EXERCISE AIM:
Nothing but the lines from the line with "- simpl. by rewrite En2, En1." to the end of the records below should appear in the answer, each exactly as given.

[Stored items]
-- Opening Marker --

Lemma handle_event_spec sm ev t s :
  sm_speak sm = true -> live sm t s -> noted ev s ->
  wp (handle_event env sm ev t) (fun r s1 => match r with
    | Ok t' => wp (handled_to_end ev) (fun r' s' => r' = Ok tt /\ turn_move s (Ok t') s' (fun t' => live sm t' s'
        /\ t_tool_calls t' = match ev_tool_calls ev with [] => t_tool_calls t | l => l end
        /\ t_narrating t' = t_narrating t || (bool_decide (sm_narrate sm <> None) && signals ev)) /\ room s') s1
    | Err e => turn_move s r s1 (fun _ => True)
    end) s.
Proof.
  intros Hspk Hl Hno. unfold handle_event. apply wp_bind.
  eapply wp_mono; [by apply classify_spec|]. intros [t1|e] s1 T1; [|by apply step_move].
  pose proof T1 as (_ & _ & F1 & (L1 & Ec1 & _ & En1) & _). apply wp_bind.
  eapply wp_mono; [by apply take_text_spec|]. intros [t2|e] s2 T2.
  2:{ eapply turn_move_trans; [by apply step_move|by apply step_move]. }
  pose proof T2 as (_ & _ & F2 & (L2 & Ec2 & En2) & _). apply wp_bind.
  eapply wp_mono; [apply account_spec; [apply L2|by eapply noted_frame; [exact F2|]; eapply noted_frame; [exact F1|]]|].
  intros r s3 [-> H3]. apply wp_ret. eapply wp_mono; [exact H3|]. intros r' s4 [H4 Hroom].
  pose proof H4 as (-> & T4 & _). split_and!; [done| |done].
  assert (turn_move s (Ok t2) s4 (fun _ => True)) as (? & ? & ? & _ & ?).
  { apply step_move in T1, T2. eapply turn_move_trans; [exact T1|].
    destruct T2 as (? & ? & ? & _ & Tk2), T4 as (? & ? & ? & _ & Tk4).
    split_and!; [done|by etransitivity|congruence|done|auto]. }
  split_and!; try done.
  - destruct (live_only_bill _ _ _ _ _ H4 L2). by constructor.
  - simpl. rewrite Ec2, Ec1. by destruct (ev_tool_calls ev).
  - simpl. by rewrite En2, En1.
Qed.

(** Whether a list of events signals tool calls. *)
Definition any_signal (items : list (bool * StreamEvent)) : bool := existsb (fun p => signals p.2) items.
Definition any_calls (items : list (bool * StreamEvent)) : bool :=
  existsb (fun p => negb (bool_decide (ev_tool_calls p.2 = []))) items.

-- Closing Marker --

TASK RESPONSE:
  - simpl. by rewrite En2, En1.
Qed.

(** Whether a list of events signals tool calls. *)
Definition any_signal (items : list (bool * StreamEvent)) : bool := existsb (fun p => signals p.2) items.
Definition any_calls (items : list (bool * StreamEvent)) : bool :=
  existsb (fun p => negb (bool_decide (ev_tool_calls p.2 = []))) items.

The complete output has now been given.